>>

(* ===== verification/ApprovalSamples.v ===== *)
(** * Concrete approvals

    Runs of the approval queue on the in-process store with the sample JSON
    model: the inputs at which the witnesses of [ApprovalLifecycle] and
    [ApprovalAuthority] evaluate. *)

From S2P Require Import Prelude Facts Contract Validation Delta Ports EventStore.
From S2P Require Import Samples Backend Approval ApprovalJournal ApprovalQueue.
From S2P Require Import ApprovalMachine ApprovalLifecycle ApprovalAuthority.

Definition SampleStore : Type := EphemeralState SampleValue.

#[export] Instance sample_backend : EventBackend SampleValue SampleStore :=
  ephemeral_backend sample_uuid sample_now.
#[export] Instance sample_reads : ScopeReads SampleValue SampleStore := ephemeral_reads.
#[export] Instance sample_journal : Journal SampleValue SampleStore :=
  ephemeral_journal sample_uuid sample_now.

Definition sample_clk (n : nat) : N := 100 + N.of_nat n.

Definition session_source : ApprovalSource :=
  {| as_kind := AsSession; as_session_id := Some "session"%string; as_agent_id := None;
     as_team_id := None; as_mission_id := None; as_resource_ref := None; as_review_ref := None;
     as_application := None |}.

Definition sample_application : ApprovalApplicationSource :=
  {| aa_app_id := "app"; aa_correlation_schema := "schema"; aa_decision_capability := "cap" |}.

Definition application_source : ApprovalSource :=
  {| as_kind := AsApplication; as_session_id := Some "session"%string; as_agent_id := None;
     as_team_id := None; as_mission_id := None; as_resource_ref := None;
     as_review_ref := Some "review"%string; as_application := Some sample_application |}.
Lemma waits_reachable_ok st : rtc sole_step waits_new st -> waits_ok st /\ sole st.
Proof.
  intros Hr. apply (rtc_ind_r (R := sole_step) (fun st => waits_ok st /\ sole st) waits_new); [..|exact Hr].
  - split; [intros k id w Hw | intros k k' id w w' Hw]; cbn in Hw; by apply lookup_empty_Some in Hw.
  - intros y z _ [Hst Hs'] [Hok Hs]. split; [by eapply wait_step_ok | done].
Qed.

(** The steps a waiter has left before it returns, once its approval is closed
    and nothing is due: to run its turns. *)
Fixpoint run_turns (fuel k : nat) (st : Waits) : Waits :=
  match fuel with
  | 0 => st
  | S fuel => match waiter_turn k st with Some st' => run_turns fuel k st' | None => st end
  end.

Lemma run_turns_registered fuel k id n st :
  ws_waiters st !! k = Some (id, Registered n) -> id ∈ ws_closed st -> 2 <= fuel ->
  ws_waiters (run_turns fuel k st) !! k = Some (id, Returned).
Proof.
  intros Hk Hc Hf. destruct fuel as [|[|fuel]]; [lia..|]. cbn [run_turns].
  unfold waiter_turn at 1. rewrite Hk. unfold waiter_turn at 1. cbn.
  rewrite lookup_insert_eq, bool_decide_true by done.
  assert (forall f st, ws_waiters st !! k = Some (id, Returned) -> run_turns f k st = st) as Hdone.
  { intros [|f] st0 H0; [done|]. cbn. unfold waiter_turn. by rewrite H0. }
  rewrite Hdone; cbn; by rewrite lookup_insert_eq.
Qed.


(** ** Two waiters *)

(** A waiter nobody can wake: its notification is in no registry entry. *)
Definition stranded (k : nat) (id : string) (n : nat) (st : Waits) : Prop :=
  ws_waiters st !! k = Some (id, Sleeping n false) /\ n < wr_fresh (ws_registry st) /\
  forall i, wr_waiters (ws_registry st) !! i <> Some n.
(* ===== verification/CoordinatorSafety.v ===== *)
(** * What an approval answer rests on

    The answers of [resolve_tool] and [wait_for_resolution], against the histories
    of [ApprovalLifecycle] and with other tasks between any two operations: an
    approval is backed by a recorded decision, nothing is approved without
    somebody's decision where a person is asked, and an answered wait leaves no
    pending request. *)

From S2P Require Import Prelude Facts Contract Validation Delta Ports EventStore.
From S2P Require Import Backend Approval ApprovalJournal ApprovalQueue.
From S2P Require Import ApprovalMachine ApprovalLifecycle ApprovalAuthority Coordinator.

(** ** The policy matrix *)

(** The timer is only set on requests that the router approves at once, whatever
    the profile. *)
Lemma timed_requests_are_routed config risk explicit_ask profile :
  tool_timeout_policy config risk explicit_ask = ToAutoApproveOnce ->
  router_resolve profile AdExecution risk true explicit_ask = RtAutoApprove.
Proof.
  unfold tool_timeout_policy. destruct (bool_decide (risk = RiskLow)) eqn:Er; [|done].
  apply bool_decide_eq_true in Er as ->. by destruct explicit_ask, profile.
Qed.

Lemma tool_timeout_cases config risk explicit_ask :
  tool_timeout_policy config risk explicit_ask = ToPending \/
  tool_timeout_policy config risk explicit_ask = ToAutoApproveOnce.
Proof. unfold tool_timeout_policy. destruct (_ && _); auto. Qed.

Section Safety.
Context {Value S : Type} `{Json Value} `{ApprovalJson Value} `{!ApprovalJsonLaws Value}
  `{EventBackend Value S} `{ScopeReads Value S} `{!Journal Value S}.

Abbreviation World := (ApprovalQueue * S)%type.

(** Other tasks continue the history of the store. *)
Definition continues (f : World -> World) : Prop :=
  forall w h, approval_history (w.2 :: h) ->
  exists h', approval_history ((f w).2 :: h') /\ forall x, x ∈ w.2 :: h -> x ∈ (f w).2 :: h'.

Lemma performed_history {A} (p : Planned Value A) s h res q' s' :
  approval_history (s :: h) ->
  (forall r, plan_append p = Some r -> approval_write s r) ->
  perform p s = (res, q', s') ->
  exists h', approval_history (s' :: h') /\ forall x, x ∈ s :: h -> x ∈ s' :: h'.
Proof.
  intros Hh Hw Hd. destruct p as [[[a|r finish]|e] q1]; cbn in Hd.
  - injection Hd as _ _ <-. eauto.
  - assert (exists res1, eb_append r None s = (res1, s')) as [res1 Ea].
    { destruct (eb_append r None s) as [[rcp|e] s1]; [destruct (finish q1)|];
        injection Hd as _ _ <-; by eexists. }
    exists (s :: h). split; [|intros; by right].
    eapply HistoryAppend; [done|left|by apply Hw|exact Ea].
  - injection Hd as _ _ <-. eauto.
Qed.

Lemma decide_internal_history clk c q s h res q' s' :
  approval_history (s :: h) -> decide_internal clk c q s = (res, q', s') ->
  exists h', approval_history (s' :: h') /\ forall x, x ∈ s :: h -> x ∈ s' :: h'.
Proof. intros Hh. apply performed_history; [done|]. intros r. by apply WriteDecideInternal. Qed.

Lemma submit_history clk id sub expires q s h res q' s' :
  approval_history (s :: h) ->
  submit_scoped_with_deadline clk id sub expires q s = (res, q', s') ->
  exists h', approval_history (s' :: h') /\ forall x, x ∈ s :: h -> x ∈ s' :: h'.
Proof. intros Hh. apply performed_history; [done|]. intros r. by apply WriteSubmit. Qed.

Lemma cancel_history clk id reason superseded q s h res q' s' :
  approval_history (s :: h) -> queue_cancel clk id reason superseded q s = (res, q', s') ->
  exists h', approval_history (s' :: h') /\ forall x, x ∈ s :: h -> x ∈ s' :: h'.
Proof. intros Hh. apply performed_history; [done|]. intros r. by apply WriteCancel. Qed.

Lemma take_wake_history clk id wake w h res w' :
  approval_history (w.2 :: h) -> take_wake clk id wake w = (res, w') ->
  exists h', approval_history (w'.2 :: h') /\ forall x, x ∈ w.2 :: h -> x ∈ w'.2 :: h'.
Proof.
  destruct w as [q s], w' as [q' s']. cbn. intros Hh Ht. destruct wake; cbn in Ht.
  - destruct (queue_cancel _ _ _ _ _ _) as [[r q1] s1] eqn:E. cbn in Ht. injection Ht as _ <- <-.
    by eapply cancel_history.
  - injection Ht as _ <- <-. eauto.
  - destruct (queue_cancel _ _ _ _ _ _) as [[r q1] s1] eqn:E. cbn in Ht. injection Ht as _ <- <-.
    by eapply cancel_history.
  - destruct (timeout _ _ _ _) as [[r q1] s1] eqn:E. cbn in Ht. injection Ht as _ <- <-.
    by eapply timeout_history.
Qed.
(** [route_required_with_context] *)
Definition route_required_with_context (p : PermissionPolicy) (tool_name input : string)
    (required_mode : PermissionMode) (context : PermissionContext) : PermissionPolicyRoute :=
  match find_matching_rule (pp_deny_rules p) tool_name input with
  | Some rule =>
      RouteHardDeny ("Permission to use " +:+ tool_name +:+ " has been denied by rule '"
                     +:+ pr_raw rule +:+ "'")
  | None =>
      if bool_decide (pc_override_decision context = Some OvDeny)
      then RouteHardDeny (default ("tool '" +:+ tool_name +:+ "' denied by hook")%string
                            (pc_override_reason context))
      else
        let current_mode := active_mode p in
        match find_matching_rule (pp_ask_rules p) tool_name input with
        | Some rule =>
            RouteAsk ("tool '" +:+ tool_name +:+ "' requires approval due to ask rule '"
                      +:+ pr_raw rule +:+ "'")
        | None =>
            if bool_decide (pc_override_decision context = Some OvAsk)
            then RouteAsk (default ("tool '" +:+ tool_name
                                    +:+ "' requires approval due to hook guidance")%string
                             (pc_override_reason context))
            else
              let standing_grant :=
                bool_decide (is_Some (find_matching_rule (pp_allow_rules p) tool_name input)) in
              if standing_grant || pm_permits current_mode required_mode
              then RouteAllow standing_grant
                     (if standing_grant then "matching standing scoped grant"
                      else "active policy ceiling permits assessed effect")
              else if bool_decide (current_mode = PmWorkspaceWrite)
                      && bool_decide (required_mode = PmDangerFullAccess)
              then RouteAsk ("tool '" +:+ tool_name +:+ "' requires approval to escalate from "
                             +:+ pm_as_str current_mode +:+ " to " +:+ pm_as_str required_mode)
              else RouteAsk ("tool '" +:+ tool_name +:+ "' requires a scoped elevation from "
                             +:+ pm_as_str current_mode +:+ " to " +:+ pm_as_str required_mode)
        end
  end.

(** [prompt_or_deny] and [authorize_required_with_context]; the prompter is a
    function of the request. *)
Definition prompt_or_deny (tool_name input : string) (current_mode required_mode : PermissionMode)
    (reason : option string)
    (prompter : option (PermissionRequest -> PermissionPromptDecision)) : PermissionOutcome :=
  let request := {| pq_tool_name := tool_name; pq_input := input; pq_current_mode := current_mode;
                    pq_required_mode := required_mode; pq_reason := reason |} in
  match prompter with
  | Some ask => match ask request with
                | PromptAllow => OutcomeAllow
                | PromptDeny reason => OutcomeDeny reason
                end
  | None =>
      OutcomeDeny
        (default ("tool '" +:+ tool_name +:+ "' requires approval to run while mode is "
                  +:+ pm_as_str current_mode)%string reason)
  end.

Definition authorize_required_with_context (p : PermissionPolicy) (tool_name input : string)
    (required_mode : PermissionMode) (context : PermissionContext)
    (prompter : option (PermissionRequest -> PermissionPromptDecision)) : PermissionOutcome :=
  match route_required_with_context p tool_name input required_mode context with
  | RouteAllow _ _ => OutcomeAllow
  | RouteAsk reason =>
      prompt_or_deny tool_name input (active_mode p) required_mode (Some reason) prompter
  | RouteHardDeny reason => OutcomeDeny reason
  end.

<<

(TO DO): Whenever the string "risk" shows up in a line of the entries, copy that line.

(EXERCISE RESPONSE):
Lemma timed_requests_are_routed config risk explicit_ask profile :
  tool_timeout_policy config risk explicit_ask = ToAutoApproveOnce ->
  router_resolve profile AdExecution risk true explicit_ask = RtAutoApprove.
  unfold tool_timeout_policy. destruct (bool_decide (risk = RiskLow)) eqn:Er; [|done].
Lemma tool_timeout_cases config risk explicit_ask :
  tool_timeout_policy config risk explicit_ask = ToPending \/
  tool_timeout_policy config risk explicit_ask = ToAutoApproveOnce.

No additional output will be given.